To transition from 500-ppm to 30-ppm sulfur diesel, the obvious answer is to build a new high-pressure hydrotreater designed for that sole purpose. There are other options for existing units, however:
- Adding additional catalyst volume, a new reactor, or lower LHSV.
- Increasing hydrogen partial pressure or total pressure.
- Installing a distributor designed for the relevant operation.
- Building an H2S removal system if there is not one.
All these measures will lower the SOR temperature and the catalyst deactivation rate, which will maximize the operating cycle. Even with other measures, it will be necessary to operate with an LHSV lower than that currently used, to make ultra-low sulfur diesel.
At the higher LHSVs, like 2.5 hr-1, CoMo catalyst is better than the NiMo catalyst at all operating pressures. At lower LHSVs, like those less than 1 hr-1, the ranking of the two catalysts changes with respect to HDS activity with increasing pressure.
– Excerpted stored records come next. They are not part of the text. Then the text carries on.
(* ===== verification/RealityKeys.v ===== *)
(** * The TLS 1.3 key schedule and REALITY's authentication keys
    ([crates/net/src/reality/reality_tls13_keys.rs], [reality_auth.rs])

    HMAC, the digests and X25519 are code of [aws-lc-rs]: the class [Crypto].
    HKDF-Expand and everything above it is the repository's. *)

From S2P Require Import Prelude RustStr NetAddr NetIo Aead RealityRecords.

Class Crypto : Type := {
  (** [hmac::sign] *)
  hmac : Hash -> bytes -> bytes -> bytes;
  (** [digest::Context]: updated with the parts, then finished *)
  digest : Hash -> bytes -> bytes;
  (** [compute_public_key] and [agree] of X25519; [None] for a bad key *)
  x25519_public : bytes -> option bytes;
  x25519_agree : bytes -> bytes -> option bytes;
  (** HMAC-SHA512, [HKDF_SHA256] extract and expand, Ed25519 *)
  hmac_sha512 : bytes -> bytes -> bytes;
  hkdf_sha256 : bytes -> bytes -> bytes -> bytes;
  ed25519_verify : bytes -> bytes -> bytes -> bool
}.

Class CryptoLaws (C : Crypto) : Prop := {
  length_hmac : forall h k m, length (hmac h k m) = output_len h;
  length_digest : forall h m, length (digest h m) = output_len h;
  (** Both ends of an agreement get one secret of 32 bytes. *)
  agree_both : forall a b pa pb, x25519_public a = Some pa -> x25519_public b = Some pb ->
    x25519_agree a pb = x25519_agree b pa;
  agree_length : forall a p s, x25519_agree a p = Some s -> length s = 32%nat;
  public_length : forall a p, x25519_public a = Some p -> length p = 32%nat;
  length_hmac_sha512 : forall k m, length (hmac_sha512 k m) = 64%nat
}.

(** ** HKDF *)

Section Hkdf.
Context `{C : Crypto}.

(** The loop of [hkdf_expand] from iteration [i] on. *)
Fixpoint hkdf_blocks (h : Hash) (prk info prev : bytes) (i count : nat) : bytes :=
  match count with
  | O => []
  | S count =>
      let tag := hmac h prk (prev ++ info ++ [to_u8 (Z.of_nat i)]) in
      tag ++ hkdf_blocks h prk info tag (S i) count
  end.

(** [length.div_ceil(hash_len)] *)
Definition div_ceil (a b : nat) : nat := (a + b - 1) / b.

Definition hkdf_expand (h : Hash) (prk info : bytes) (length : nat) : res io_error bytes :=
  let n := div_ceil length (output_len h) in
  if (255 <? n)%nat then bad_data "HKDF output too long"
  else Ok (take length (hkdf_blocks h prk info [] 1 n)).

(** [HkdfLabel]; the lengths are cut to their fields. *)
Definition hkdf_label (label context : bytes) (length : nat) : bytes :=
  let full_label := lit "tls13 " ++ label in
  be_bytes 2 (Z.of_nat length)
  ++ [to_u8 (Z.of_nat (List.length full_label))] ++ full_label
  ++ [to_u8 (Z.of_nat (List.length context))] ++ context.

(** [hkdf_expand_label_with_algorithm]; the labels of the callers are ASCII. *)
Definition hkdf_expand_label (h : Hash) (secret label context : bytes) (length : nat) : res io_error bytes :=
  hkdf_expand h secret (hkdf_label label context length) length.

Definition derive_secret (h : Hash) (secret label messages_hash : bytes) : res io_error bytes :=
  hkdf_expand_label h secret label messages_hash (output_len h).

Definition hkdf_extract (h : Hash) (salt ikm : bytes) : bytes := hmac h salt ikm.

(** ** The schedule *)

Definition derive_traffic_keys (traffic_secret : bytes) (c : CipherSuite) : res io_error (bytes * bytes) :=
  key ← hkdf_expand_label (suite_hash c) traffic_secret "key" [] (suite_key_len c);
  iv ← hkdf_expand_label (suite_hash c) traffic_secret "iv" [] (nonce_len c);
  Ok (key, iv).

Record Tls13HandshakeKeys : Type := mkHsKeys {
  client_handshake_traffic_secret : bytes;
  server_handshake_traffic_secret : bytes;
  master_secret : bytes
}.

Definition derive_handshake_keys (c : CipherSuite) (shared_secret server_hello_hash : bytes) : res io_error Tls13HandshakeKeys :=
  let h := suite_hash c in
  if negb (length shared_secret =? 32)%nat
  then Err (InvalidInput ("Invalid shared_secret length: " ++ show_uint (Z.of_nat (length shared_secret)) ++ " (expected 32)"))
  else if negb (length server_hello_hash =? hash_len c)%nat
  then Err (InvalidInput ("Hash length mismatch: " ++ show_uint (Z.of_nat (length server_hello_hash))
                          ++ " (expected " ++ show_uint (Z.of_nat (hash_len c)) ++ ")"))
  else
    let zero_salt := replicate (hash_len c) (to_u8 0) in
    let early_secret := hkdf_extract h zero_salt zero_salt in
    derived ← derive_secret h early_secret "derived" (digest h []);
    let handshake_secret := hkdf_extract h derived shared_secret in
    client ← derive_secret h handshake_secret "c hs traffic" server_hello_hash;
    server ← derive_secret h handshake_secret "s hs traffic" server_hello_hash;
    derived ← derive_secret h handshake_secret "derived" (digest h []);
    let master := hkdf_extract h derived zero_salt in
    Ok (mkHsKeys client server master).

Definition derive_application_secrets (c : CipherSuite) (master handshake_hash : bytes) : res io_error (bytes * bytes) :=
  let h := suite_hash c in
  if negb (length master =? hash_len c)%nat || negb (length handshake_hash =? hash_len c)%nat
  then Err (InvalidInput ("Master secret and handshake hash must be " ++ show_uint (Z.of_nat (hash_len c)) ++ " bytes"))
  else
    client ← derive_secret h master "c ap traffic" handshake_hash;
    server ← derive_secret h master "s ap traffic" handshake_hash;
    Ok (client, server).

Definition compute_finished_verify_data (c : CipherSuite) (base_key handshake_hash : bytes) : res io_error bytes :=
  let h := suite_hash c in
  finished_key ← hkdf_expand_label h base_key "finished" [] (hash_len c);
  Ok (hmac h finished_key handshake_hash).

(** ** [reality_auth.rs] *)

(** [perform_ecdh] *)
Definition perform_ecdh (private_key public_key : bytes) : option bytes :=
  _ ← x25519_public private_key; x25519_agree private_key public_key.

(** [derive_auth_key]: 32 bytes, for a salt of twenty. *)
Definition derive_auth_key (shared_secret salt info : bytes) : bytes := hkdf_sha256 salt shared_secret info.

End Hkdf.

Section SessionId.
Context `{A : Aead}.

(** [encrypt_session_id], [decrypt_session_id] *)
Definition encrypt_session_id (plaintext auth_key nonce aad : bytes) : option bytes :=
  c ← aead_seal AES_256_GCM auth_key nonce aad plaintext;
  if (length c =? 32)%nat then Some c else None.

Definition decrypt_session_id (ciphertext auth_key nonce aad : bytes) : option bytes :=
  p ← aead_open AES_256_GCM auth_key nonce aad ciphertext;
  if (length p =? 16)%nat then Some p else None.
End SessionId.

(** ** Facts *)

(** Two uses of the schedule never expand the same label: the encoding is
    injective in label, context and length. *)
Lemma hkdf_label_inj l1 c1 n1 l2 c2 n2 :
  (length l1 < 250)%nat -> (length l2 < 250)%nat -> Z.of_nat n1 < 65536 -> Z.of_nat n2 < 65536 ->
  hkdf_label l1 c1 n1 = hkdf_label l2 c2 n2 -> l1 = l2 /\ c1 = c2 /\ n1 = n2.
Proof.
  intros H1 H2 Hn1 Hn2 H. unfold hkdf_label in H.
  apply app_inj_1 in H as [Hn H]; [|by rewrite !length_be_bytes].
  apply (f_equal be_value) in Hn. rewrite !be_value_be_bytes_small in Hn by (cbn; lia).
  apply app_inj_1 in H as [Hl H]; [|done].
  assert (length (lit "tls13 " ++ l1) = length (lit "tls13 " ++ l2)) as Hlen.
  { injection Hl as Hl. apply (f_equal val8) in Hl. rewrite !val8_to_u8 in Hl.
    rewrite !length_app in *. change (length (lit "tls13 ")) with 6%nat in *. rewrite !Z.mod_small in Hl by lia. lia. }
  apply app_inj_1 in H as [Hl' H]; [|done]. apply app_inv_head in Hl'.
  apply app_inj_1 in H as [_ H]; [|done]. repeat split; [done|done|lia].
Qed.

Section HkdfFacts.
Context `{C : Crypto} {L : CryptoLaws C}.

Lemma length_hkdf_blocks h prk info count : forall prev i,
  length (hkdf_blocks h prk info prev i count) = (count * output_len h)%nat.
Proof using L.
  induction count as [|n IH]; intros prev i; [done|]. cbn [hkdf_blocks]. rewrite length_app, length_hmac, IH. lia.
Qed.

Lemma output_len_pos h : (0 < output_len h)%nat.
Proof. destruct h; cbn; lia. Qed.

Lemma div_ceil_le a b : (0 < b)%nat -> (a <= div_ceil a b * b)%nat.
Proof.
  intros Hb. unfold div_ceil. pose proof (Nat.div_mod_eq (a + b - 1) b). pose proof (Nat.mod_upper_bound (a + b - 1) b). nia.
Qed.

(** Expanding gives exactly the bytes asked for, up to 255 blocks. *)
Lemma hkdf_expand_ok h prk info n : (div_ceil n (output_len h) <= 255)%nat ->
  exists out, hkdf_expand h prk info n = Ok out /\ length out = n.
Proof using L.
  intros Hn. unfold hkdf_expand. rewrite (proj2 (Nat.ltb_ge _ _)) by done. eexists; split; [done|].
  rewrite length_take, length_hkdf_blocks. pose proof (div_ceil_le n (output_len h) (output_len_pos h)). lia.
Qed.

(** A prefix of a longer output: the blocks do not depend on how many follow. *)
Lemma hkdf_blocks_prefix h prk info m : forall n prev i,
  hkdf_blocks h prk info prev i (n + m) = hkdf_blocks h prk info prev i n
    ++ drop (n * output_len h) (hkdf_blocks h prk info prev i (n + m)).
Proof using L.
  induction n as [|n IH]; intros prev i; [done|]. cbn [hkdf_blocks Nat.add Nat.mul].
  rewrite <- app_assoc. f_equal. rewrite IH at 1. f_equal.
  rewrite drop_app_ge by (rewrite length_hmac; lia). rewrite length_hmac. f_equal. lia.
Qed.

Lemma derive_secret_ok h s l m : exists out, derive_secret h s l m = Ok out /\ length out = output_len h.
Proof using L. apply hkdf_expand_ok. destruct h; cbn; lia. Qed.

Lemma derive_traffic_keys_ok s c : exists key iv, derive_traffic_keys s c = Ok (key, iv)
  /\ length key = suite_key_len c /\ length iv = 12%nat.
Proof using L.
  unfold derive_traffic_keys, hkdf_expand_label.
  destruct (hkdf_expand_ok (suite_hash c) s (hkdf_label "key" [] (suite_key_len c)) (suite_key_len c)) as (key & -> & Hk);
    [destruct c; cbn; lia|].
  destruct (hkdf_expand_ok (suite_hash c) s (hkdf_label "iv" [] (nonce_len c)) (nonce_len c)) as (iv & -> & Hi);
    [destruct c; cbn; lia|]. by exists key, iv.
Qed.

Lemma derive_handshake_keys_ok c shared hh : length shared = 32%nat -> length hh = hash_len c ->
  exists ks, derive_handshake_keys c shared hh = Ok ks /\ length (master_secret ks) = hash_len c.
Proof using L.
  intros Hs Hh. unfold derive_handshake_keys. rewrite Hs, Hh, !Nat.eqb_refl. cbn [negb].
  repeat match goal with |- context [derive_secret ?h ?s ?l ?m] =>
    let o := fresh "o" in let E := fresh "E" in
    destruct (derive_secret_ok h s l m) as (o & E & _); rewrite E; cbn [mbind res_bind] end.
  eexists; split; [done|]. apply length_hmac.
Qed.

Lemma derive_application_secrets_ok c master hh : length master = hash_len c -> length hh = hash_len c ->
  exists cs ss, derive_application_secrets c master hh = Ok (cs, ss).
Proof using L.
  intros Hm Hh. unfold derive_application_secrets. rewrite Hm, Hh, !Nat.eqb_refl. cbn [negb orb].
  destruct (derive_secret_ok (suite_hash c) master "c ap traffic" hh) as (x & -> & _). cbn [mbind res_bind].
  destruct (derive_secret_ok (suite_hash c) master "s ap traffic" hh) as (y & -> & _). by exists x, y.
Qed.

Lemma compute_finished_ok c k hh : exists v, compute_finished_verify_data c k hh = Ok v /\ length v = hash_len c.
Proof using L.
  unfold compute_finished_verify_data, hkdf_expand_label.
  destruct (hkdf_expand_ok (suite_hash c) k (hkdf_label "finished" [] (hash_len c)) (hash_len c)) as (f & -> & _);
    [destruct c; cbn; lia|]. eexists; split; [done|]. apply length_hmac.
Qed.
End HkdfFacts.

Section SessionIdFacts.
Context `{A : Aead} {L : AeadLaws A}.

(** The server that derives the same key reads the session id back. *)
Lemma session_id_reads_back p key nonce aad : length p = 16%nat ->
  exists c, encrypt_session_id p key nonce aad = Some c /\ length c = 32%nat /\ decrypt_session_id c key nonce aad = Some p.
Proof using L.
  intros Hp. destruct (seal_open AES_256_GCM key nonce aad p) as (c & Hc & Hl & Ho); [rewrite Hp; lia|].
  exists c. unfold encrypt_session_id, decrypt_session_id. rewrite Hc, Ho. cbn. rewrite Hl, Hp. done.
Qed.
End SessionIdFacts.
The hydrogen partial-pressure dependency is different for the two different reaction routes. The direct extraction route (for which the CoMo catalyst has the highest activity) has a relatively low hydrogen-pressure dependency, whereas the hydrogenation route (for which the NiMo catalyst has the highest activity) exhibits a high hydrogen partial pressure dependency.
If the hydrogen partial pressure is high (greater than 600 psi), the thermodynamic equilibrium constraint for removal of sulfur via the hydrogenation route is moved to a higher temperature, and the apparent activation energy of HDS via the hydrogenation route is pressure-dependent.
Therefore, a NiMo catalyst is preferred over a CoMo one for a diesel hydrotreater operating at high pressure and low LHSV for production of ultra-low sulfur diesel.
Brian M. Moyse is the hydroprocessing technology manager in the hydroprocessing sales group at Haldor Topsoe Inc. He is an international expert in the application of grading technology for fixed-bed hydrotreating and has been working on the development and application of this technology for 20 years.
Moyse has worked for Shell Oil and Topsoe. His 40 years of experience include unit start-up, troubleshooting, technical service, sales, and catalyst research and development assignments.